**Task directions**.
The answer is one number: how many lines in the data below hold "used".

[Saved data entries]
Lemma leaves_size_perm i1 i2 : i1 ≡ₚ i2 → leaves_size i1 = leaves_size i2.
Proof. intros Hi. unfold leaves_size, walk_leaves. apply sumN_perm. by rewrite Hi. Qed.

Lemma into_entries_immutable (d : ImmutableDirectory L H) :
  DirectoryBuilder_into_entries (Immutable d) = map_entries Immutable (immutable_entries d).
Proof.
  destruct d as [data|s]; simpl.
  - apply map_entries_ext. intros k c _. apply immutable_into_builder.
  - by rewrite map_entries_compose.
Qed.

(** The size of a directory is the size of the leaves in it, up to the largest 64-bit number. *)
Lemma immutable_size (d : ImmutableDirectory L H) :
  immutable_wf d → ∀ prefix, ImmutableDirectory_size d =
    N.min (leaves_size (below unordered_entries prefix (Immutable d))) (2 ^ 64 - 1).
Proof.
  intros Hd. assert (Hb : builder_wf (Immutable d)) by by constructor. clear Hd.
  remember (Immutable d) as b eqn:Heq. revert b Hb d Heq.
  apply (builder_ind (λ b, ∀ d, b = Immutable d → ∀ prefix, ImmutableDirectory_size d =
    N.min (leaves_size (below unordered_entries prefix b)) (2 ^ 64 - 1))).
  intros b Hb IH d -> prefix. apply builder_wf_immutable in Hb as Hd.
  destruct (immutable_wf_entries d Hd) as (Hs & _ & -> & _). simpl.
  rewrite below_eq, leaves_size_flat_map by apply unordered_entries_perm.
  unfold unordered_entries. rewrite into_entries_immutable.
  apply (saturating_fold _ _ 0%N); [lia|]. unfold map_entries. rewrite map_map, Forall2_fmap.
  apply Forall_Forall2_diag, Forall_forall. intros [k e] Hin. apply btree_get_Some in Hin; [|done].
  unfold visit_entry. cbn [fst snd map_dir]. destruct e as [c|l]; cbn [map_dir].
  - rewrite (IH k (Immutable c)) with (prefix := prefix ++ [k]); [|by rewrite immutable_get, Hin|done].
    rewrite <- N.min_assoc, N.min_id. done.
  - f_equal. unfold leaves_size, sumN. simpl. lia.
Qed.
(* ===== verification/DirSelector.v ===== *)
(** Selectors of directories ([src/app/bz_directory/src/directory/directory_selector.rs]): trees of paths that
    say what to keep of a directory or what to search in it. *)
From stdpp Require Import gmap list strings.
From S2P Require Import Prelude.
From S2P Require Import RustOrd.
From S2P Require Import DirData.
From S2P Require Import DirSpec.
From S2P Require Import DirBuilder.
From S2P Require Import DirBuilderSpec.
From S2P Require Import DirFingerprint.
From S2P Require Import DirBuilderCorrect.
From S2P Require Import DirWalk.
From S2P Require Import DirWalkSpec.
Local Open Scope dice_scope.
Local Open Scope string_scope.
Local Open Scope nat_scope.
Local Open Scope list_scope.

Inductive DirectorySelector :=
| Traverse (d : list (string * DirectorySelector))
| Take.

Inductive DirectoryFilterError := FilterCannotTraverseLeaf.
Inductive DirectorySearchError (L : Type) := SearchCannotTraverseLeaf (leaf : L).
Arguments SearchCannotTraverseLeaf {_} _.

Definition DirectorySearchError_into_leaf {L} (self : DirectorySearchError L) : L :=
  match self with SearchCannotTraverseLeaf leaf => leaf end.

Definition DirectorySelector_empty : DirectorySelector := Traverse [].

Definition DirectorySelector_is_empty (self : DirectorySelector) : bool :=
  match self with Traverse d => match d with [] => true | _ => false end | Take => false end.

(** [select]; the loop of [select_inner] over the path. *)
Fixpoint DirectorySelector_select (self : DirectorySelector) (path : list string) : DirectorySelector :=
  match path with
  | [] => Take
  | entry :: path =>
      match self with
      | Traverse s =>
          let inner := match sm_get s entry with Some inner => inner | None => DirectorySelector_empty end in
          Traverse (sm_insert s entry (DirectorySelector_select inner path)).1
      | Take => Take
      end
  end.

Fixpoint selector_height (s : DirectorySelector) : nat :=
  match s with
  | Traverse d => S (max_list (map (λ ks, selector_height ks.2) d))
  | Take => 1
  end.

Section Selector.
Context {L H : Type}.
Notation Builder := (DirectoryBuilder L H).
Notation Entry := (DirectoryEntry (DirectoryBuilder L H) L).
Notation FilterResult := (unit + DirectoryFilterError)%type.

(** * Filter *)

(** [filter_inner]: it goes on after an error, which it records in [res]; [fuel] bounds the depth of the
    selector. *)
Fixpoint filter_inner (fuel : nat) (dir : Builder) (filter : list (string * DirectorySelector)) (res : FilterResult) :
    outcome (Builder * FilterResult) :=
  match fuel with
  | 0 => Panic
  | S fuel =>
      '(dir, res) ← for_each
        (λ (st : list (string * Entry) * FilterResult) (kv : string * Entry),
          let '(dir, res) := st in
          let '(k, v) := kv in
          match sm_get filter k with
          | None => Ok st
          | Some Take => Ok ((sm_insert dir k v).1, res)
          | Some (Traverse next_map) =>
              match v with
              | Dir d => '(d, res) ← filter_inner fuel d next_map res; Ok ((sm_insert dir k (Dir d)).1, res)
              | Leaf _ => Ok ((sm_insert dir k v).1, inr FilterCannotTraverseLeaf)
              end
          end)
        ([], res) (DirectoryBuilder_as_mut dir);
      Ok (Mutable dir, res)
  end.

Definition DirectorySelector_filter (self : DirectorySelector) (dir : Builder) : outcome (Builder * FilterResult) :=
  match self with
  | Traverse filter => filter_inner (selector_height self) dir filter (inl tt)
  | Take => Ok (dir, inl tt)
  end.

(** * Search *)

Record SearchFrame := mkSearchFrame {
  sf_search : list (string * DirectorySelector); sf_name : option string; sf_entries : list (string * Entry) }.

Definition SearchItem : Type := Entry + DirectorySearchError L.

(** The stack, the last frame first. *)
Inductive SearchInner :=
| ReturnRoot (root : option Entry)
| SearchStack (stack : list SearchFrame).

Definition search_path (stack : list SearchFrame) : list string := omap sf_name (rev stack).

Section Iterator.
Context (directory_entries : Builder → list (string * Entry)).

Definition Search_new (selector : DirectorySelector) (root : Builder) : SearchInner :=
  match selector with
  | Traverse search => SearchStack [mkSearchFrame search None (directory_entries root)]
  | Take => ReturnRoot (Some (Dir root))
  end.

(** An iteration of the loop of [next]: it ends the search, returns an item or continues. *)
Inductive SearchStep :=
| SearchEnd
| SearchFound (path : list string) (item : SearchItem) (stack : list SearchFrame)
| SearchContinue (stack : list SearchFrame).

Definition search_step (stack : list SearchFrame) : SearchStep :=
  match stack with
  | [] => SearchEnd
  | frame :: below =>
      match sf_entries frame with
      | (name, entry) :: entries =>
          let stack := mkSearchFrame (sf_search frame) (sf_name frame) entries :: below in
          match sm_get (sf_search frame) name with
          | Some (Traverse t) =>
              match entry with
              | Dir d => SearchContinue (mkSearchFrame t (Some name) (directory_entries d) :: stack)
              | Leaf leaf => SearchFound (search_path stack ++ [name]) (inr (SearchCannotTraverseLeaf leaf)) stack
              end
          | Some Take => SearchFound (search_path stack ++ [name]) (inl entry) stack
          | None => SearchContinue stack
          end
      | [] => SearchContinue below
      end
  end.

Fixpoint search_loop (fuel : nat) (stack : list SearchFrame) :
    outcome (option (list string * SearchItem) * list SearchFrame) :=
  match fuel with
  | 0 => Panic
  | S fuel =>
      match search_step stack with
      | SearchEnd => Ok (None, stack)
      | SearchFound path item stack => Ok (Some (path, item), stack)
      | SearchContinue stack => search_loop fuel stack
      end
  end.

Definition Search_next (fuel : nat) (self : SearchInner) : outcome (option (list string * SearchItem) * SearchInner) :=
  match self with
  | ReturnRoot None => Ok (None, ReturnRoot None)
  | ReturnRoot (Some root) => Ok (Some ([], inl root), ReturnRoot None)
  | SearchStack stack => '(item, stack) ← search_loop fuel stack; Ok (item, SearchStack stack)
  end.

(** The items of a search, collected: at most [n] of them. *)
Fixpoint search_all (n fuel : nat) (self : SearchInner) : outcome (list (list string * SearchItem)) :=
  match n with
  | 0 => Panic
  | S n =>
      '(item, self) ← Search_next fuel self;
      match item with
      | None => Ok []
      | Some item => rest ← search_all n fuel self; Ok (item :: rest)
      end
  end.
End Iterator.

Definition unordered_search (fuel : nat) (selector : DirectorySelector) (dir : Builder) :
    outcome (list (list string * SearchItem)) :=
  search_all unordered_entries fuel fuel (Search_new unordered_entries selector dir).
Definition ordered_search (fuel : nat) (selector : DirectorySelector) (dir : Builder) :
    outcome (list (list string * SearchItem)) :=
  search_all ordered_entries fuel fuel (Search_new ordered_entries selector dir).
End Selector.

...

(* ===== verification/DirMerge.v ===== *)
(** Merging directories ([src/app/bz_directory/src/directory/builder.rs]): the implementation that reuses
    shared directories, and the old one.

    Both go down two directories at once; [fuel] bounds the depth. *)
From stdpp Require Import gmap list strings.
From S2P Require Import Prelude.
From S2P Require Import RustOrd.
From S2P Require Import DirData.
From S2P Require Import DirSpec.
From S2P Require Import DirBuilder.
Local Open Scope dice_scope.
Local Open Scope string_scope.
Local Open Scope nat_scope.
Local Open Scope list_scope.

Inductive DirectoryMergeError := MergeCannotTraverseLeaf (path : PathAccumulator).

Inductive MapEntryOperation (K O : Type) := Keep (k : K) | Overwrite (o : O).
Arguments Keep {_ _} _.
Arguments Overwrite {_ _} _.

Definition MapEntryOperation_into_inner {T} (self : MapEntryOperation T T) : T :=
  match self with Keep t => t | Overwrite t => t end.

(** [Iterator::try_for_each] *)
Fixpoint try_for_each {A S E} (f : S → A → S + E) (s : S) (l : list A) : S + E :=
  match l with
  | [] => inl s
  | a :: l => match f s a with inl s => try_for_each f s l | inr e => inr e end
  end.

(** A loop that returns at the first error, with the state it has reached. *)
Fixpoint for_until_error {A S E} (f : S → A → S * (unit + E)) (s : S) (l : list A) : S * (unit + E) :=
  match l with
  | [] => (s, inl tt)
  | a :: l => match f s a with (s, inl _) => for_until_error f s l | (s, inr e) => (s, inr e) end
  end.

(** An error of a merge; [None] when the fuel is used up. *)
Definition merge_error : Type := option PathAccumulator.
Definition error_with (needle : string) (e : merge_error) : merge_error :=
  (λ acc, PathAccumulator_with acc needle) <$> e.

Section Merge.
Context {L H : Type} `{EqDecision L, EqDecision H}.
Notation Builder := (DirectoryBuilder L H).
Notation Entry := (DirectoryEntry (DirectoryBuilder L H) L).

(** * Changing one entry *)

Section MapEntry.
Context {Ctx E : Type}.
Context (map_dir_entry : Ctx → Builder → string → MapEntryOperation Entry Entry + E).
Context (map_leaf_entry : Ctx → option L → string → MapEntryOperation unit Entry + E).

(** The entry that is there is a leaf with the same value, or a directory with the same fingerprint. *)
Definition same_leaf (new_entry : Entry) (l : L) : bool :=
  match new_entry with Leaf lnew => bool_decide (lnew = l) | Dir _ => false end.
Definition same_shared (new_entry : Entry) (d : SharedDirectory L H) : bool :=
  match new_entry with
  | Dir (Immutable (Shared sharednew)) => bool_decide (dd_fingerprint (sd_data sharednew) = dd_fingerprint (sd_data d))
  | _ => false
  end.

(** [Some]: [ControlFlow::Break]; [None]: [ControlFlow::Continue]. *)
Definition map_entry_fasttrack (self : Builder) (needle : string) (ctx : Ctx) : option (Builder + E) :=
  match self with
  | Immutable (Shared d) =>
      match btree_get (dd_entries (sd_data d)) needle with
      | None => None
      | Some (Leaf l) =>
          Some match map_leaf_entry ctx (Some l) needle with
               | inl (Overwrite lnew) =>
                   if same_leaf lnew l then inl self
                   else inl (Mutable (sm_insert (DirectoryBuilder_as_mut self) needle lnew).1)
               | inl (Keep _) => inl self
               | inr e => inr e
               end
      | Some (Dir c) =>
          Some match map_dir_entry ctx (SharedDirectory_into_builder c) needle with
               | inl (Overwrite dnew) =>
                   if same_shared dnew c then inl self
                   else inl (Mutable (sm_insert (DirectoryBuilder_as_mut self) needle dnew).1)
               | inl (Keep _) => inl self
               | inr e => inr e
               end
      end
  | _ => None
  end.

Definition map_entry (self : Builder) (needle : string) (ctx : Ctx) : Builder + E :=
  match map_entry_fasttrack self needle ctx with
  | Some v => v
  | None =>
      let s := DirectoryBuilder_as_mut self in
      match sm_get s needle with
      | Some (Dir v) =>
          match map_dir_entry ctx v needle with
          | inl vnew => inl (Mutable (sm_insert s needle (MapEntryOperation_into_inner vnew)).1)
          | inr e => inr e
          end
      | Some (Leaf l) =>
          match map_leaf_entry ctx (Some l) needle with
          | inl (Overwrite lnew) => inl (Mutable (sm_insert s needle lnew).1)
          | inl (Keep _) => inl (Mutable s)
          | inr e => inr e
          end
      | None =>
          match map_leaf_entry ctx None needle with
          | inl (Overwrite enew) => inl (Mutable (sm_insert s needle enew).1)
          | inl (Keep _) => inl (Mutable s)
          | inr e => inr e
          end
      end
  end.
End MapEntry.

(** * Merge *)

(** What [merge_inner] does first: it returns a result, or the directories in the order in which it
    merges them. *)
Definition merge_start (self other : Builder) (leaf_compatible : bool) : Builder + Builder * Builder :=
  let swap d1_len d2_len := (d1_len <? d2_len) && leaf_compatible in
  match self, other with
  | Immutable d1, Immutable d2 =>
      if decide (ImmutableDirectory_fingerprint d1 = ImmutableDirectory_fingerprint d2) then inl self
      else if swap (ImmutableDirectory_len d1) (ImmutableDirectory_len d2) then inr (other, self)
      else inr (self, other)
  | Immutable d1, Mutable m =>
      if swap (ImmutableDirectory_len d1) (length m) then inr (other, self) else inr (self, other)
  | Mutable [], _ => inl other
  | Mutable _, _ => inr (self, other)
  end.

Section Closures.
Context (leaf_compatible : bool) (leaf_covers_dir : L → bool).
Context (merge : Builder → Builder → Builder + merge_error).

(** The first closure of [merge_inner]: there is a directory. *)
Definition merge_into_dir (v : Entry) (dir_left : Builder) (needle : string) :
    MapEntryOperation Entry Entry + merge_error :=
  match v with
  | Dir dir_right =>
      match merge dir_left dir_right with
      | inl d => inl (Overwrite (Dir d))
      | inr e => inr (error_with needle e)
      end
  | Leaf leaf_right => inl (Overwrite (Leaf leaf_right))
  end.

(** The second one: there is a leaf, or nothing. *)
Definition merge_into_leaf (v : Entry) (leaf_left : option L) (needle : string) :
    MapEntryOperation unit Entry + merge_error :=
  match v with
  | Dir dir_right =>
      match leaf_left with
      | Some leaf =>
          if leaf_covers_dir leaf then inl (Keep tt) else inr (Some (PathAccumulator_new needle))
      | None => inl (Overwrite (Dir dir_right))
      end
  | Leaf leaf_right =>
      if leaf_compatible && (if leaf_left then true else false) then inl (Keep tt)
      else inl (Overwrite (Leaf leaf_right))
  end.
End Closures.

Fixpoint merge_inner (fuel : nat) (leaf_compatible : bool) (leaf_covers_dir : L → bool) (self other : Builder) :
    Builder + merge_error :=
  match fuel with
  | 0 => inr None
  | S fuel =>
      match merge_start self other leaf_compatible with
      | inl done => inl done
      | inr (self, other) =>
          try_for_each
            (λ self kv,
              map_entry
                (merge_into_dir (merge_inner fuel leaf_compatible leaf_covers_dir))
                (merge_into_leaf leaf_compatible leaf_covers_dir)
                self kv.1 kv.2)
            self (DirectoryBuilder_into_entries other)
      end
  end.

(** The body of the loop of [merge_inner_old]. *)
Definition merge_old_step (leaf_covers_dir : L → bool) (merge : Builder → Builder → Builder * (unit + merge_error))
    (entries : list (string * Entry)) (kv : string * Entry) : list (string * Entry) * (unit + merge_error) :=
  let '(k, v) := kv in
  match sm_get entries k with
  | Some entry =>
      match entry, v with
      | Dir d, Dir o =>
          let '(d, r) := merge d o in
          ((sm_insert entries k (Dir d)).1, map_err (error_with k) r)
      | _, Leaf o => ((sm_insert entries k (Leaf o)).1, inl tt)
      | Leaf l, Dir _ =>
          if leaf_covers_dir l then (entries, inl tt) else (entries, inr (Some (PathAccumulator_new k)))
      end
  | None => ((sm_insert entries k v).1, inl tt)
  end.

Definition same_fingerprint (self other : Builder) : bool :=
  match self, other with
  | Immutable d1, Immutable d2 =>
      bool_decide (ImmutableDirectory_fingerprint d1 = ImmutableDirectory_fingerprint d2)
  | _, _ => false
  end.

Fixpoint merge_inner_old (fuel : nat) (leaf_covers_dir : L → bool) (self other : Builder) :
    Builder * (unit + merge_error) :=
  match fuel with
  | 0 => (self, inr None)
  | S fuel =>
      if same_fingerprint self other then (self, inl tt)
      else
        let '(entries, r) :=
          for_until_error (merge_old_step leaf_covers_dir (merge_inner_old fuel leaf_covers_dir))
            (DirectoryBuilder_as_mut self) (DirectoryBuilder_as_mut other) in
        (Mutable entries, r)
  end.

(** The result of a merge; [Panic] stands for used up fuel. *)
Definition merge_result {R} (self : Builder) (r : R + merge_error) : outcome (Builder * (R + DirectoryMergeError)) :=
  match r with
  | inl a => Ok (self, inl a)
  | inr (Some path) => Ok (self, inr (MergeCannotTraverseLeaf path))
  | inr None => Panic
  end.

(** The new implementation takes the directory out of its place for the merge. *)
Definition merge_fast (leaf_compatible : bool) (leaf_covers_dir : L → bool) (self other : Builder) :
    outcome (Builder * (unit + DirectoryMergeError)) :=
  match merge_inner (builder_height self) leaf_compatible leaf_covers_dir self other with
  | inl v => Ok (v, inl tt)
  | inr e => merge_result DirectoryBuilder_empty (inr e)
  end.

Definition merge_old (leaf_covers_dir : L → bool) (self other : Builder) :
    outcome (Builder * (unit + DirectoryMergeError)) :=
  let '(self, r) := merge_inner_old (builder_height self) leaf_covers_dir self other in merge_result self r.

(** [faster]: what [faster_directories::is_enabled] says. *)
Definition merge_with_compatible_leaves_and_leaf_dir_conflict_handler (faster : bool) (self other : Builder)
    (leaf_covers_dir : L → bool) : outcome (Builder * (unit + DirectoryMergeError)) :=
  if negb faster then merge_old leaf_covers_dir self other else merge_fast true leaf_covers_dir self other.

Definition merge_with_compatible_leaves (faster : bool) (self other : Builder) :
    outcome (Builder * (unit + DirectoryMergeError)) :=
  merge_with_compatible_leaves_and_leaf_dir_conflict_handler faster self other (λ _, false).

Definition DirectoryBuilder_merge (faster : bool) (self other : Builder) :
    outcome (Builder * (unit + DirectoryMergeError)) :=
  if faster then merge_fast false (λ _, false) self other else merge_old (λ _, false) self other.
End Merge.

**Expected answer**.
2